**** Data shown

(* ===== verification/Reload.v ===== *)
(** * ACL reload

    [management_acl_reload.go]: the files are loaded again, the rights that
    were lost are turned into revocations, these are queued durably, and only
    then the new authorizer is put in force.

    The queue is known here by its contract ([DurableQueue]): what is pending,
    and what a restart after a power loss may find.  The reload is verified
    against the interface, and the command queue of the Private Control Link
    client, with its store file, is shown to implement it. *)

From S2P Require Export Authorizer Commands.

Open Scope Z_scope.

Definition managementAPIAutomaticRevocationDenyWindow : Z := 90 * Minute.

Record managementAutomaticRevocationTarget := RevocationTarget {
  tg_channelID : Z;
  tg_serviceID : string;
  tg_reason : string;
}.

#[global] Instance target_eq_dec : EqDecision managementAutomaticRevocationTarget.
Proof. solve_decision. Defined.

Definition managementAdmissionACLEquivalent (left right : managementAdmissionACL) : bool :=
  String.eqb (acl_role left) (acl_role right) &&
  Bool.eqb (acl_allowListen left) (acl_allowListen right) &&
  Bool.eqb (acl_allowTalk left) (acl_allowTalk right) &&
  Bool.eqb (acl_allowInterrupt left) (acl_allowInterrupt right) &&
  (acl_interruptPriority left =? acl_interruptPriority right) &&
  Bool.eqb (acl_enabled left) (acl_enabled right).

(** [fmt.Sprintf("%s/%d", ...)] *)
Definition target_key (serviceID : string) (channelID : Z) : string :=
  serviceID +:+ "/" +:+ FormatInt channelID.

(** The service in the replacement, if it is there and enabled. *)
Definition remaining_service (replacement : managementAPIAuthorizer) (serviceID : string)
    : option managementAPIService :=
  snd <$> enabled_service serviceID replacement.

(** Why an old ACL is revoked; [None] is the empty reason. *)
Definition revocation_reason (newService : option managementAPIService) (key : managementAdmissionKey)
    (oldACL : managementAdmissionACL) : option string :=
  match newService with
  | None => Some "service_disabled"
  | Some newService =>
      match svc_admissions newService !! key with
      | None => Some "acl_removed"
      | Some newACL =>
          if managementAdmissionACLEquivalent oldACL newACL then None else Some "acl_removed"
      end
  end.

(** One round of the inner loop. *)
Definition collect_acl (serviceID : string) (newService : option managementAPIService)
    (targets : gmap string managementAutomaticRevocationTarget)
    (entry : managementAdmissionKey * managementAdmissionACL)
    : gmap string managementAutomaticRevocationTarget :=
  let '(key, oldACL) := entry in
  if negb (acl_enabled oldACL) then targets
  else match revocation_reason newService key oldACL with
       | None => targets
       | Some reason =>
           let mapKey := target_key serviceID key.1 in
           if bool_decide (targets !! mapKey = None) || String.eqb reason "service_disabled"
           then <[mapKey := RevocationTarget key.1 serviceID reason]> targets else targets
       end.

(** One round of the outer loop; [acl_order] is the iteration order of the
    service's admissions. *)
Definition collect_service (previous replacement : managementAPIAuthorizer)
    (acl_order : string → list (managementAdmissionKey * managementAdmissionACL))
    (targets : gmap string managementAutomaticRevocationTarget) (entry : string * nat)
    : gmap string managementAutomaticRevocationTarget :=
  let '(serviceID, r) := entry in
  match az_heap previous !! r with
  | None => targets
  | Some oldService =>
      if negb (svc_enabled oldService) then targets
      else foldl (collect_acl serviceID (remaining_service replacement serviceID)) targets
             (acl_order serviceID)
  end.

(** The order of the result: by service, then by channel. *)
Definition target_sort_key (t : managementAutomaticRevocationTarget) : string * Z :=
  (tg_serviceID t, tg_channelID t).

Definition pair_le (x y : string * Z) : Prop :=
  (x.1 ≠ y.1 ∧ String.le x.1 y.1) ∨ (x.1 = y.1 ∧ x.2 ≤ y.2).

#[global] Instance pair_le_dec : RelDecision pair_le.
Proof. intros x y. unfold pair_le. apply _. Defined.

#[global] Instance pair_le_po : PartialOrder pair_le.
Proof.
  split; [split|].
  - intros [a b]. right. simpl. split; [done|lia].
  - intros [a1 b1] [a2 b2] [a3 b3]. unfold pair_le. simpl. intros [[H1 H2]|[-> H2]] [[H3 H4]|[-> H4]].
    + left. split; [|by etrans]. intros <-. apply H1. by apply (anti_symm String.le).
    + by left.
    + by left.
    + right. split; [done|lia].
  - intros [a1 b1] [a2 b2]. unfold pair_le. simpl. intros [[H1 H2]|[-> H2]] [[H3 H4]|[H3 H4]];
      try congruence.
    + destruct H1. by apply (anti_symm String.le).
    + f_equal. lia.
Qed.

#[global] Instance pair_le_total : Total pair_le.
Proof.
  intros [a1 b1] [a2 b2]. unfold pair_le. simpl. destruct (decide (a1 = a2)) as [->|Hne].
  - destruct (decide (b1 ≤ b2)); [left|right]; right; (split; [done|lia]).
  - destruct (total String.le a1 a2); [left|right]; left; split; auto.
Qed.

Definition sort_targets : list managementAutomaticRevocationTarget → list managementAutomaticRevocationTarget :=
  sort_by target_sort_key pair_le.

(** [managementAutomaticRevocations(previous, replacement)] *)
Definition managementAutomaticRevocations
    (service_order : list (string * nat))
    (acl_order : string → list (managementAdmissionKey * managementAdmissionACL))
    (previous replacement : managementAPIAuthorizer) : list managementAutomaticRevocationTarget :=
  let targets := foldl (collect_service previous replacement acl_order) ∅ service_order in
  sort_targets (map_to_list targets).*2.

(** The orders are iteration orders of the maps of [previous]. *)
Definition orders_ok (service_order : list (string * nat))
    (acl_order : string → list (managementAdmissionKey * managementAdmissionACL))
    (previous : managementAPIAuthorizer) : Prop :=
  map_order (az_byService previous) service_order ∧
  ∀ id s, service_by_id previous id = Some s → map_order (svc_admissions s) (acl_order id).

(** ** What is revoked *)

(** [key] was granted to the service [id], and is not any more, or not with
    the same rights. *)
Definition right_lost (previous replacement : managementAPIAuthorizer) (id : string)
    (key : managementAdmissionKey) : Prop :=
  ∃ s acl, service_by_id previous id = Some s ∧ svc_enabled s = true ∧
    svc_admissions s !! key = Some acl ∧
    ∀ s', remaining_service replacement id = Some s' → svc_admissions s' !! key ≠ Some acl.

(** The reason given for a lost right. *)
Definition lost_reason (replacement : managementAPIAuthorizer) (id : string) : string :=
  match remaining_service replacement id with None => "service_disabled" | Some _ => "acl_removed" end.

Lemma managementAdmissionACLEquivalent_spec left right :
  managementAdmissionACLEquivalent left right = true ↔ left = right.
Proof.
  unfold managementAdmissionACLEquivalent. split.
  - intros H. repeat match goal with
    | H : _ && _ = true |- _ => apply andb_true_iff in H as [H ?]
    | H : Bool.eqb _ _ = true |- _ => apply Bool.eqb_prop in H
    end. go_bool. destruct left, right; simpl in *. congruence.
  - intros ->. by rewrite !String.eqb_refl, !Bool.eqb_reflx, Z.eqb_refl.
Qed.

Lemma target_key_inj id1 c1 id2 c2 :
  validManagementServiceID id1 = true → validManagementServiceID id2 = true → 0 ≤ c1 → 0 ≤ c2 →
  target_key id1 c1 = target_key id2 c2 → id1 = id2 ∧ c1 = c2.
Proof.
  intros (_ & Hb1 & _)%validManagementServiceID_bytes (_ & Hb2 & _)%validManagementServiceID_bytes.
  intros Hc1 Hc2 H. apply (string_app_sep_inj slash service_id_byte) in H as [-> H]; [|done|done|done].
  by apply FormatInt_inj in H.
Qed.

Lemma revocation_reason_spec replacement id key acl :
  match revocation_reason (remaining_service replacement id) key acl with
  | None => ∃ s', remaining_service replacement id = Some s' ∧ svc_admissions s' !! key = Some acl
  | Some reason => reason = lost_reason replacement id ∧
      ∀ s', remaining_service replacement id = Some s' → svc_admissions s' !! key ≠ Some acl
  end.
Proof.
  unfold revocation_reason, lost_reason. destruct (remaining_service replacement id) as [s'|]; [|done].
  destruct (svc_admissions s' !! key) as [acl'|] eqn:E.
  - destruct (managementAdmissionACLEquivalent acl acl') eqn:Eq.
    + apply managementAdmissionACLEquivalent_spec in Eq as ->. eauto.
    + split; [done|]. intros s'' [= <-]. rewrite E. intros [= ->].
      rewrite (proj2 (managementAdmissionACLEquivalent_spec _ _) eq_refl) in Eq. done.
  - split; [done|]. intros s'' [= <-]. by rewrite E.
Qed.

Section targets.
Context (previous replacement : managementAPIAuthorizer).
Context (Hprevious : az_ok previous).

(** The target for a channel of a service. *)
Definition target_for (id : string) (channel : Z) : managementAutomaticRevocationTarget :=
  RevocationTarget channel id (lost_reason replacement id).

(** Every entry of the map under construction is the target of its key. *)
Definition targets_good (targets : gmap string managementAutomaticRevocationTarget) : Prop :=
  ∀ k t, targets !! k = Some t →
    ∃ id c, validManagementServiceID id = true ∧ 0 ≤ c ∧ k = target_key id c ∧ t = target_for id c.

Lemma targets_good_key targets id c t :
  targets_good targets → validManagementServiceID id = true → 0 ≤ c →
  targets !! target_key id c = Some t → t = target_for id c.
Proof.
  intros Hgood Hid Hc Ht. destruct (Hgood _ _ Ht) as (id' & c' & Hid' & Hc' & Hk & ->).
  by apply target_key_inj in Hk as [<- <-].
Qed.

Lemma collect_acl_spec id targets key acl :
  targets_good targets → validManagementServiceID id = true → 0 ≤ key.1 → acl_enabled acl = true →
  let targets' := collect_acl id (remaining_service replacement id) targets (key, acl) in
  targets_good targets' ∧
  ∀ k t, targets' !! k = Some t ↔ targets !! k = Some t ∨
    (is_Some (revocation_reason (remaining_service replacement id) key acl) ∧
     k = target_key id key.1 ∧ t = target_for id key.1).
Proof.
  intros Hgood Hid Hc Hen. unfold collect_acl. rewrite Hen. cbn [negb].
  pose proof (revocation_reason_spec replacement id key acl) as Hr.
  destruct (revocation_reason _ _ _) as [reason|].
  2: { split; [done|]. intros k t. split; [by left|]. intros [?|([? ?] & _)]; done. }
  destruct Hr as [-> _]. fold (target_for id key.1).
  assert (Hins : targets_good (<[target_key id key.1 := target_for id key.1]> targets)).
  { intros k t [[<- <-]|[_ H]]%lookup_insert_Some; [|eauto]. by eexists _, _. }
  assert (Hins' : ∀ k t, <[target_key id key.1 := target_for id key.1]> targets !! k = Some t ↔
    targets !! k = Some t ∨ (is_Some (Some (lost_reason replacement id)) ∧
     k = target_key id key.1 ∧ t = target_for id key.1)).
  { intros k t. rewrite lookup_insert_Some. split; [naive_solver|].
    intros [Ht|(_ & -> & ->)]; [|by left].
    destruct (decide (target_key id key.1 = k)) as [<-|Hne]; [left|by right].
    split; [done|]. symmetry. exact (targets_good_key targets id key.1 t Hgood Hid Hc Ht). }
  destruct (bool_decide (targets !! target_key id key.1 = None) || _) eqn:E; [done|].
  apply orb_false_iff in E as [E _]. apply bool_decide_eq_false in E.
  split; [done|]. intros k t. rewrite <-Hins'. rewrite insert_id; [done|].
  destruct (targets !! target_key id key.1) as [t'|] eqn:Et; [|done].
  f_equal. exact (targets_good_key targets id key.1 t' Hgood Hid Hc Et).
Qed.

********

→ **Exercise description**:
Report the number of lines in the listing that contain the word "Lemma". No other words are permitted.

→ **Exercise answer**:
5